Introducing himself, he says he loves surprises. He is happy to say his characters often catch him by surprise. He tries never to find himself trudging down a narrow path with them.
His first question to himself in this unchaired session, points out that his career has gotten seemingly more serious as he has gone along. His early novels are very comedic, and the themes are light. His later books have a comedic surface, but over the last 10 years ago have a more serious tinge. He wanted to explore, through stories, and for many reasons, children in wartime.
His series of four books, which will soon be five, probably as many as seven, grew around the concept of friendship being the way in which children can really express their own freedom. Sometimes, it is the only way. Friendship, Gleitzman thinks, allows children to learn who they are, and how they want to express this. He chose war as the delivery mechanism as he wanted to express the place of story in history. Because we can’t be there, there is no way of capturing the 100% objective truth. He made the point that history is happening now.
In the book releasing in August – Now – Gleitzman took the opportunity to investigate the power of Felix’s own history. The biggest problem, as a child after a war, was to understand that though the war is over, this doesn’t mean that everything is now okay. Across Europe, it was a civilisation in ruins, with a lot of people in severe emotional pain. Meanwhile, our hero Felix hopes that his early childhood would be re-discovered, and has to find a way in this book, to reconnect with his optimism.
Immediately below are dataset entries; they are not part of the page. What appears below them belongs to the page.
(* ===== verification/Syscall.v ===== *)
(** Syscall: the dispatcher of [syscall.c]. *)

From S2P Require Import Prelude Layout State Mem Spinlock Console Kalloc Sched CString Disk Proc Usermem Sysproc Sysfile.

Section syscall.
Context {KI : KernelImage} {ENV : Env} {DRV : DiskDriver}.

(** The table [syscalls], indexed by the numbers of syscall.h. *)
Definition syscalls (num : Z) : option (K Z) :=
  match num with
  | 1 => Some sys_fork
  | 2 => Some sys_exit
  | 3 => Some sys_wait
  | 4 => Some sys_pipe
  | 5 => Some sys_read
  | 6 => Some sys_kill
  | 7 => Some sys_exec
  | 8 => Some sys_fstat
  | 9 => Some sys_chdir
  | 10 => Some sys_dup
  | 11 => Some sys_getpid
  | 12 => Some sys_sbrk
  | 13 => Some sys_sleep
  | 14 => Some sys_uptime
  | 15 => Some sys_open
  | 16 => Some sys_write
  | 17 => Some sys_mknod
  | 18 => Some sys_unlink
  | 19 => Some sys_link
  | 20 => Some sys_mkdir
  | 21 => Some sys_close
  | 22 => Some sys_shm_open
  | 23 => Some sys_shm_close
  | _ => None
  end.

Definition syscall : K unit :=
  cur ← myproc;
  pr ← proc_at cur;
  num ← gets (λ s, s32 (ld32 (k_mem s) (p_tf pr + tf_eax)));
  match syscalls num with
  | Some f =>
      r ← f;
      pr ← proc_at cur;
      write32 (p_tf pr + tf_eax) r
  | None =>
      cprintf ("%d %s: unknown sys call %d" +:+ nl) [AInt (p_pid pr); AStr (Some (cstr (p_name pr))); AInt num];;
      write32 (p_tf pr + tf_eax) (-1)
  end.
End syscall.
Gleitzman noted that it is sometimes when people are surrounded by the worst people are capable of, that they do the best they are capable of. When Michael Morpurgo asked Gleitzman to write the play for War Horse, Gleitzman ‘s interest was piqued by the question: what happened to the horses soldiers took over there and experienced the war with, that couldn’t be brought home, and couldn’t be sold?
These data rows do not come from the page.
(* ===== verification/Fork.v ===== *)
(** Fork: [fork] as a whole.

    The child is a copy: of the address space ([CopyUvm]), of the trap frame
    with [eax] cleared, and of the open files and the directory, whose
    reference counts grow by the references the child has. *)

From S2P Require Import Prelude Layout State Mem Spinlock Kalloc Vm PageTable AddressSpace Unmap KernelMap CopyUvm CString Sched Bytes Sleeplock Ready Disk Bio Log Fs Dir File Proc ProcSpec.

#[local] Arguments cpu_sync : simpl never.

Lemma list_alter_here {A} (f : A → A) (l : list A) i x : l !! i = Some x → alter f i l = <[i := f x]> l.
Proof.
  intros Hx. rewrite list_insert_alter. apply list_alter_ext; [|done]. intros y Hy. congruence.
Qed.

Section fork.
#[local] Hint Resolve PDX_idx PTX_idx : kernel.
Context {KI : KernelImage} {ENV : Env} {DRV : DiskDriver}.

Lemma filedup_run s f x :
  quiet s → k_files s !! f = Some x → 1 ≤ f_ref x →
  filedup f s = Ret f (sync (upd_k_files (alter (upd_f_ref (Z.add 1)) f) s)).
Proof.
  intros [Hwf Hl] Hx Href. unfold filedup.
  erewrite bind_Ret; [|apply acquire_ok; by rewrite Hl]. cbn beta.
  unfold file_at. erewrite bind_deref by exact Hx.
  rewrite (proj2 (Z.ltb_ge _ _)) by done. unfold set_file. msteps.
  erewrite bind_Ret; [|apply (release_settles L_ftable s); [done|by rewrite Hl|done|done]].
  apply (f_equal (Ret f)). apply kstate_eq; reflexivity.
Qed.

Lemma idup_run s ip x :
  quiet s → k_inodes s !! ip = Some x →
  idup ip s = Ret ip (sync (upd_k_inodes (alter (upd_i_ref (Z.add 1)) ip) s)).
Proof.
  intros [Hwf Hl] Hx. unfold idup.
  erewrite bind_Ret; [|apply acquire_ok; by rewrite Hl]. cbn beta.
  unfold inode_at. erewrite bind_deref by exact Hx. unfold set_inode. msteps.
  erewrite bind_Ret; [|apply (release_settles L_icache s); [done|by rewrite Hl|done|done]].
  apply (f_equal (Ret ip)). apply kstate_eq; reflexivity.
Qed.

(** ** The open files *)

Definition dup_files (l : list (option nat)) (F : list file) : list file :=
  foldl (λ F o, match o with Some f => alter (upd_f_ref (Z.add 1)) f F | None => F end) F l.

(** How often [f] is open. *)
Definition opens (l : list (option nat)) (f : nat) : nat := length (List.filter (λ o, bool_decide (o = Some f)) l).

Lemma dup_files_lookup l F f x :
  F !! f = Some x → dup_files l F !! f = Some (upd_f_ref (Z.add (Z.of_nat (opens l f))) x).
Proof.
  revert F x. induction l as [|o l IH]; intros F x Hx; [by destruct x|]. unfold opens.
  cbn. destruct o as [g|]; [|rewrite bool_decide_eq_false_2 by done; by apply IH].
  destruct (decide (g = f)) as [->|Hne].
  - rewrite bool_decide_eq_true_2 by done. cbn [length].
    change (dup_files l (alter (upd_f_ref (Z.add 1)) f F) !! f = Some (upd_f_ref (Z.add (Z.of_nat (S (opens l f)))) x)).
    rewrite (IH _ (upd_f_ref (Z.add 1) x)) by (rewrite list_lookup_alter_eq, Hx; done).
    unfold upd_f_ref, opens. cbn. do 2 f_equal. lia.
  - rewrite bool_decide_eq_false_2 by congruence. apply IH. by rewrite list_lookup_alter_ne.
Qed.

Section files.
Context (i np : nat) (sb : kstate) (pr n : proc).
Context (Hq : quiet sb) (Hi : k_procs sb !! i = Some pr) (Hn : k_procs sb !! np = Some n) (Hne : np ≠ i).
Context (Hlen : length (p_ofile pr) = Z.to_nat NOFILE) (Hold : p_ofile n = replicate (Z.to_nat NOFILE) None).
Context (Hopen : ∀ f, Some f ∈ p_ofile pr → ∃ x, k_files sb !! f = Some x ∧ 1 ≤ f_ref x).

(** [ofile[0..k)] has been copied. *)
Definition dup_state (c : cpu) (k : nat) : kstate :=
  upd_k_cpu (λ _, c) (upd_k_files (λ _, dup_files (take k (p_ofile pr)) (k_files sb))
    (upd_k_procs (λ _, alter (upd_p_ofile (λ l, take k (p_ofile pr) ++ drop k l)) np (k_procs sb)) sb)).

Definition fork_file (fd : Z) : K unit :=
  c ← proc_at (Some i);
  f ← lift (p_ofile c !! Z.to_nat fd);
  match f with
  | None => mret tt
  | Some f => f ← filedup f; set_proc np (upd_p_ofile <[Z.to_nat fd := Some f]>)
  end.

Lemma child_list k o :
  p_ofile pr !! k = Some o →
  take (S k) (p_ofile pr) ++ drop (S k) (p_ofile n) = <[k := o]> (take k (p_ofile pr) ++ drop k (p_ofile n)).
Proof.
  intros Ho. pose proof (lookup_lt_Some _ _ _ Ho) as Hk. rewrite (take_S_r _ _ o) by done.
  rewrite insert_app_r_alt by (rewrite length_take; lia).
  rewrite length_take, Nat.min_l, Nat.sub_diag by lia. rewrite <- app_assoc. f_equal.
  rewrite (drop_S (p_ofile n) None k); [done|].
  rewrite Hold, lookup_replicate. split; [done|lia].
Qed.

Lemma fork_file_step c k :
  cpu_sync c = cpu_sync (k_cpu sb) → (k < Z.to_nat NOFILE)%nat →
  ∃ c', fork_file (Z.of_nat k) (dup_state c k) = Ret tt (dup_state c' (S k)) ∧ cpu_sync c' = cpu_sync (k_cpu sb).
Proof.
  intros Hc Hk. unfold fork_file, proc_at.
  erewrite bind_deref; [|cbn; by rewrite list_lookup_alter_ne].
  destruct (lookup_lt_is_Some_2 (p_ofile pr) k) as [o Ho]; [lia|].
  rewrite Nat2Z.id, Ho. unfold lift. rewrite bind_ret.
  assert (Hq' : quiet (dup_state c k)).
  { destruct Hq as [Hw Hl]. split; [|done]. by apply (cpu_sync_inv _ _ Hc). }
  assert (Hch : alter (upd_p_ofile (λ l, take (S k) (p_ofile pr) ++ drop (S k) l)) np (k_procs sb) =
    alter (upd_p_ofile <[k := o]>) np (alter (upd_p_ofile (λ l, take k (p_ofile pr) ++ drop k l)) np (k_procs sb))).
  { rewrite list_alter_alter_eq. apply list_alter_ext; [|done]. intros x Hx.
    rewrite Hn in Hx. injection Hx as <-. unfold upd_p_ofile. cbn. by rewrite child_list with (o := o). }
  destruct o as [f|].
  - destruct (Hopen f) as (x & Hx & Href); [by apply list_elem_of_lookup_2 in Ho|].
    erewrite bind_Ret; [|eapply filedup_run; [done|cbn; by apply dup_files_lookup|cbn; lia]].
    exists (cpu_sync c). split; [|by rewrite cpu_sync_idemp].
    unfold set_proc, modify. apply (f_equal (Ret tt)). apply kstate_eq; try reflexivity; cbn.
    + by rewrite Hch.
    + unfold dup_files. by rewrite (take_S_r _ _ (Some f)), foldl_app by done.
  - exists c. split; [|done]. apply (f_equal (Ret tt)). apply kstate_eq; try reflexivity; cbn.
    + rewrite Hch, list_alter_alter_eq. apply list_alter_ext; [|done]. intros x Hx.
      rewrite Hn in Hx. injection Hx as <-. unfold upd_p_ofile. cbn. f_equal. symmetry. apply list_insert_id.
      rewrite lookup_app_r by (rewrite length_take; lia).
      rewrite length_take, Nat.min_l, Nat.sub_diag, lookup_drop by lia.
      rewrite Hold, lookup_replicate. split; [done|lia].
    + unfold dup_files. by rewrite (take_S_r _ _ None), foldl_app by done.
Qed.

Lemma fork_files_run :
  ∃ c, for_ (Z.to_nat NOFILE) 0 fork_file sb = Ret tt (dup_state c (Z.to_nat NOFILE)) ∧
       cpu_sync c = cpu_sync (k_cpu sb).
Proof.
  destruct (for_inv (λ k s, ∃ c, s = dup_state c (Z.to_nat k) ∧ cpu_sync c = cpu_sync (k_cpu sb))
    fork_file (Z.to_nat NOFILE) 0) with (s := sb) as ([] & s' & Hrun & c & -> & Hc).
  - intros k Hk s (c & -> & Hc). destruct (fork_file_step c (Z.to_nat k)) as (c' & Hrun & Hc'); [done|lia|].
    rewrite Z2Nat.id in Hrun by lia. exists tt, (dup_state c' (S (Z.to_nat k))). split; [done|].
    exists c'. split; [|done]. f_equal. lia.
  - exists (k_cpu sb). split; [|done]. apply kstate_eq; try reflexivity. cbn.
    symmetry. apply list_alter_id. intros x. by destruct x.
  - exists c. split; [by rewrite Hrun|done].
Qed.
End files.

(** From the loop over the open files to the end of [fork]. *)
Definition fork_finish (i np : nat) : K Z :=
  for_ (Z.to_nat NOFILE) 0 (fork_file i np);;
  pr ← proc_at (Some i);
  cwd ← lift (p_cwd pr);
  cwd ← idup cwd;
  set_proc np (upd_p_cwd (λ _, Some cwd));;
  n ← proc_at (Some np);
  name ← lift (safestrcpy (p_name n) (p_name pr) 16);
  set_proc np (upd_p_name (λ _, name));;
  let pid := p_pid n in
  acquire L_ptable;;
  set_proc np (upd_p_state (λ _, RUNNABLE));;
  release L_ptable;;
  mret pid.

(** After [copyuvm] *)
Definition fork_copied (i np : nat) (pgdir : Z) : K Z :=
  set_proc np (upd_p_pgdir (λ _, pgdir));;
  if pgdir =? 0 then
    n ← proc_at (Some np);
    kfree (p_kstack n);;
    set_proc np (upd_p_kstack (λ _, 0));;
    set_proc np (upd_p_state (λ _, UNUSED));;
    mret (-1)
  else
  pr ← proc_at (Some i);
  set_proc np (upd_p_sz (λ _, p_sz pr));;
  set_proc np (upd_p_stackSize (λ _, p_stackSize pr));;
  set_proc np (upd_p_parent (λ _, Some i));;
  n ← proc_at (Some np);
  modify (upd_k_mem (λ m, memmove m (p_tf n) (p_tf pr) sizeof_tf));;
  write32 (p_tf n + tf_eax) 0;;
  fork_finish i np.

Lemma fork_eq i s :
  cpu_wf (k_cpu s) → c_proc (k_cpu s) = Some i →
  fork s = (r ← allocproc;
            match r with
            | None => mret (-1)
            | Some np => pr ← proc_at (Some i); pgdir ← copyuvm (p_pgdir pr) (p_sz pr); fork_copied i np pgdir
            end) (sync s).
Proof.
  intros Hwf Hc. unfold fork. erewrite bind_Ret; [|by apply myproc_ok]. rewrite Hc. reflexivity.
Qed.

(** The child [n] when [fork] returns. *)
Definition finished (pr : proc) (ip : nat) (name : list Z) (n : proc) : proc :=
  upd_p_state (λ _, RUNNABLE) (upd_p_name (λ _, name) (upd_p_cwd (λ _, Some ip) (upd_p_ofile (λ _, p_ofile pr) n))).

Lemma fork_finish_run i np s pr n ip :
  quiet s → k_procs s !! i = Some pr → k_procs s !! np = Some n → np ≠ i →
  length (p_ofile pr) = Z.to_nat NOFILE → p_ofile n = replicate (Z.to_nat NOFILE) None →
  (∀ f, Some f ∈ p_ofile pr → ∃ x, k_files s !! f = Some x ∧ 1 ≤ f_ref x) →
  p_cwd pr = Some ip → is_Some (k_inodes s !! ip) →
  length (p_name n) = 16%nat → length (p_name pr) = 16%nat → terminated (p_name pr) →
  ∃ c name, fork_finish i np s = Ret (p_pid n)
      (upd_k_cpu (λ _, c) (upd_k_inodes (alter (upd_i_ref (Z.add 1)) ip)
        (upd_k_files (dup_files (p_ofile pr)) (upd_k_procs (alter (finished pr ip name) np) s)))) ∧
    cpu_sync c = cpu_sync (k_cpu s) ∧ cstr name = cstr (p_name pr).
Proof.
  intros Hq Hi Hn Hne Hlen Hold Hopen Hcwd [x Hx] Hln Hlp Ht. unfold fork_finish.
  destruct (fork_files_run i np s pr n Hq Hi Hn Hne Hlen Hold Hopen) as (c & Hrun & Hc). mrun Hrun.
  assert (Hq1 : quiet (dup_state np s pr c (Z.to_nat NOFILE))).
  { destruct Hq as [Hw Hl]. split; [|done]. by apply (cpu_sync_inv _ _ Hc). }
  unfold proc_at. erewrite bind_deref; [|cbn; by rewrite list_lookup_alter_ne]. rewrite Hcwd.
  unfold lift. rewrite bind_ret. erewrite bind_Ret; [|by eapply idup_run].
  unfold set_proc, proc_at. msteps.
  erewrite bind_deref; [|cbn; rewrite !list_lookup_alter_eq, Hn; done].
  destruct (safestrcpy_loop_cstr 15 (p_name n) (p_name pr)) as (name & Hs & _ & Hcs & _); [done|lia|].
  unfold safestrcpy. cbn [Z.leb Z.compare]. change (Z.to_nat 16 - 1)%nat with 15%nat.
  cbn [p_name upd_p_cwd upd_p_ofile]. rewrite Hs. msteps.
  match goal with |- context [(_ ≫= _) ?st] => set (s5 := st) end.
  assert (Hq5 : cpu_wf (k_cpu s5) ∧ k_locks s5 = ∅) by (split; [apply cpu_sync_wf, Hq1|apply Hq1]).
  destruct Hq5 as [Hw5 Hl5].
  erewrite bind_Ret; [|apply acquire_ok; by rewrite Hl5]. cbn beta. rewrite bind_modify.
  erewrite bind_Ret; [|apply (release_settles L_ptable s5); [done|by rewrite Hl5|done|done]].
  exists (cpu_sync (cpu_sync c)), name. split; [|split].
  - apply (f_equal (Ret (p_pid n))). apply kstate_eq; try reflexivity; cbn.
    + rewrite !list_alter_alter_eq. apply list_alter_ext; [|done]. intros y Hy.
      rewrite Hn in Hy. injection Hy as <-. unfold finished. cbn.
      do 3 f_equal. unfold upd_p_ofile. f_equal.
      rewrite take_ge, Hold, drop_ge, app_nil_r; [done|by rewrite length_replicate|lia].
    + by rewrite take_ge by lia.
  - by rewrite !cpu_sync_idemp.
  - rewrite Hcs. apply take_ge. pose proof (cstr_terminated_length _ Ht). lia.
Qed.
After Gleitzman initially struggled to identify with the character of a volunteering soldier, he realised that for people in that period of history, their circumstances were very different. A lot of people didn’t have any other opportunity to see the rest of the world – only the privileged and wealthy got out to explore. It just wasn’t the done thing. Gleitzman said that a whole generation took the opportunity as one to travel, and as a bonus, kick the “Bad Guys” butts, and this was a potent mix. Following this, if you had your horse with you at war, and you survived, but the army wouldn’t send it home, how would you feel? What would you try to do? That was where ‘Loyal Creatures’ (the resulting play and book) came from, for Gleitzman. His a few y
The first audience question was about the effect of technology on this generation of children, to which Gleitzman pointed out that every generation has challenges that cause anxiety: some kids have war, other kids have technological abilities that bring opportunities, and simultaneously narrow down their ideas. But he hasn’t seen any change in what people really want over all of this. All of our hopes, our fears, our capacity for love, are timeless. Stories have the responsibility to always have these things present and to make the reading, the viewing and the sharing of them a model.
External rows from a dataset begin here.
(* ===== verification/Ulib.v ===== *)
(** Ulib: [ulib.c], the C library of user programs.

    As in [CString], a [char*] is the list of the bytes from the address to
    the end of the object it points into, and [None] is an access outside it. *)

From S2P Require Import Prelude Layout CString User.

(** [buf[i] = c] *)
Definition put (buf : list Z) (i : nat) (c : Z) : option (list Z) :=
  if (i <? length buf)%nat then Some (<[i := c]> buf) else None.

(** [while(( *s++ = *t++) != 0)]: the new contents of [s] *)
Fixpoint strcpy (s t : list Z) : option (list Z) :=
  match t, s with
  | c :: t, _ :: s => if c =? 0 then Some (c :: s) else cons c <$> strcpy s t
  | _, _ => None
  end.

Fixpoint strcmp (p q : list Z) : option Z :=
  match p, q with
  | a :: p, b :: q => if negb (a =? 0) && (a =? b) then strcmp p q else Some (u8 a - u8 b)
  | _, _ => None
  end.

Fixpoint strlen (s : list Z) : option Z :=
  match s with
  | [] => None
  | c :: s => if c =? 0 then Some 0 else Z.add 1 <$> strlen s
  end.

(** [stosb(dst, c, n)] *)
Definition memset (dst : list Z) (c : Z) (n : nat) : option (list Z) :=
  if (n <=? length dst)%nat then Some (replicate n (u8 c) ++ drop n dst) else None.

(** The inner option is the pointer, NULL being [None]. *)
Fixpoint strchr (s : list Z) (c : Z) : option (option (list Z)) :=
  match s with
  | [] => None
  | a :: s' => if a =? 0 then Some None else if a =? c then Some (Some s) else strchr s' c
  end.

(** [for(i=0; i+1 < max; )], with [n] turns left *)
Fixpoint gets_loop (n : nat) (i : nat) (buf : list Z) : prog (nat * list Z) :=
  match n with
  | O => mret (i, buf)
  | S n =>
      cc ← call (C_read 0 1);
      match cc with
      | Some [c] =>
          buf ← mem (put buf i c);
          if (c =? 10) || (c =? 13) then mret (S i, buf) else gets_loop n (S i) buf
      | _ => mret (i, buf)
      end
  end.

(** The new contents of [buf] *)
Definition gets (buf : list Z) (max : Z) : prog (list Z) :=
  '(i, buf) ← gets_loop (Z.to_nat (max - 1)) 0 buf;
  mem (put buf i 0).

Definition stat (n : list Z) : prog (option Layout.stat) :=
  fd ← call (C_open n O_RDONLY);
  if fd <? 0 then mret None else
  r ← call (C_fstat fd);
  call (C_close fd);;
  mret r.

(** [while('0' <= *s && *s <= '9') n = n*10 + *s++ - '0';] *)
Fixpoint atoi_loop (s : list Z) (n : Z) : option Z :=
  match s with
  | [] => None
  | c :: s => if (chr "0" <=? c) && (c <=? chr "9") then atoi_loop s (s32 (n * 10 + c - chr "0")) else Some n
  end.

Definition atoi (s : list Z) : option Z := atoi_loop s 0.

(** [while(n-- > 0) *dst++ = *src++;] inside one object [m], in which [dst]
    and [src] are offsets *)
Fixpoint memmove (m : list Z) (dst src n : nat) : option (list Z) :=
  match n with
  | O => Some m
  | S n => c ← m !! src; m ← put m dst c; memmove m (S dst) (S src) n
  end.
Gleitzman says stories are as popular with young people as they always have been. Young people are still moved by them, thrilled by them and excited by them. There are always some that don’t have as much room as you would hope for stories. Stories are everywhere, they are not just a piece of literature. They are the stuff of how we connect, and the guts of how we think. It is important that young people understand that stories are not always told for the best of all possible reasons: Nazis understood the power of story all too well.
Gleitzman is a natural raconteur, and he had the audience eating from the palm of his hands. It was a wonderful session to have attended.